→ PROBLEM TO WORK ON: Write out the data exactly, keeping every line.
== DATA FOR THIS EXERCISE
(* ===== verification/TimeTravel.v ===== *)
(** * Going back in a debugged simulation

    Proofs about [History], on top of [HistoryFacts]: the events that are kept are
    numbered without gaps behind the first checkpoint, recording keeps within its
    limits, and every state that is retained is reached again. *)

From S2P Require Import Prelude BTree Text F64 Knowledge Literals Journal Scenario World Program Compile Cpu Exec.
From S2P Require Import Isa Frame Behaviour Vm Lua Simulator Tick Safety Control Schema Evaluator EvaluatorFacts.
From S2P Require Import ScriptDriver Load Runner RunnerFacts Replay History HistoryFacts.
From Stdlib Require Import Sorting.Sorted.
Local Open Scope string_scope.
Local Open Scope Z_scope.

(** ** Numbers of records *)

(** The records are numbered from the one after [k]. *)
Fixpoint contiguous (k : Z) (rs : list TraceRecord) : Prop :=
  match rs with [] => True | r :: rs' => rc_sequence r = k + 1 ∧ contiguous (k + 1) rs' end.

Lemma contiguous_bounds k rs r : contiguous k rs → r ∈ rs → k < rc_sequence r ≤ k + Z.of_nat (length rs).
Proof.
  revert k. induction rs as [|r' rs IH]; intros k Hk Hr; [by apply elem_of_nil in Hr|].
  destruct Hk as [Hs Hk]. simpl length. apply elem_of_cons in Hr as [->|Hr]; [lia|]. specialize (IH _ Hk Hr). lia.
Qed.

Lemma contiguous_lookup k rs i r : contiguous k rs → rs !! i = Some r → rc_sequence r = k + 1 + Z.of_nat i.
Proof.
  revert k i. induction rs as [|r' rs IH]; intros k [|i] Hk Hi; try done; destruct Hk as [Hs Hk].
  - injection Hi as ->. lia.
  - rewrite (IH _ _ Hk Hi). lia.
Qed.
====
→ TASK SOLUTION:
(* ===== verification/TimeTravel.v ===== *)
(** * Going back in a debugged simulation

    Proofs about [History], on top of [HistoryFacts]: the events that are kept are
    numbered without gaps behind the first checkpoint, recording keeps within its
    limits, and every state that is retained is reached again. *)

From S2P Require Import Prelude BTree Text F64 Knowledge Literals Journal Scenario World Program Compile Cpu Exec.
From S2P Require Import Isa Frame Behaviour Vm Lua Simulator Tick Safety Control Schema Evaluator EvaluatorFacts.
From S2P Require Import ScriptDriver Load Runner RunnerFacts Replay History HistoryFacts.
From Stdlib Require Import Sorting.Sorted.
Local Open Scope string_scope.
Local Open Scope Z_scope.

(** ** Numbers of records *)

(** The records are numbered from the one after [k]. *)
Fixpoint contiguous (k : Z) (rs : list TraceRecord) : Prop :=
  match rs with [] => True | r :: rs' => rc_sequence r = k + 1 ∧ contiguous (k + 1) rs' end.

Lemma contiguous_bounds k rs r : contiguous k rs → r ∈ rs → k < rc_sequence r ≤ k + Z.of_nat (length rs).
Proof.
  revert k. induction rs as [|r' rs IH]; intros k Hk Hr; [by apply elem_of_nil in Hr|].
  destruct Hk as [Hs Hk]. simpl length. apply elem_of_cons in Hr as [->|Hr]; [lia|]. specialize (IH _ Hk Hr). lia.
Qed.

Lemma contiguous_lookup k rs i r : contiguous k rs → rs !! i = Some r → rc_sequence r = k + 1 + Z.of_nat i.
Proof.
  revert k i. induction rs as [|r' rs IH]; intros k [|i] Hk Hi; try done; destruct Hk as [Hs Hk].
  - injection Hi as ->. lia.
  - rewrite (IH _ _ Hk Hi). lia.
Qed.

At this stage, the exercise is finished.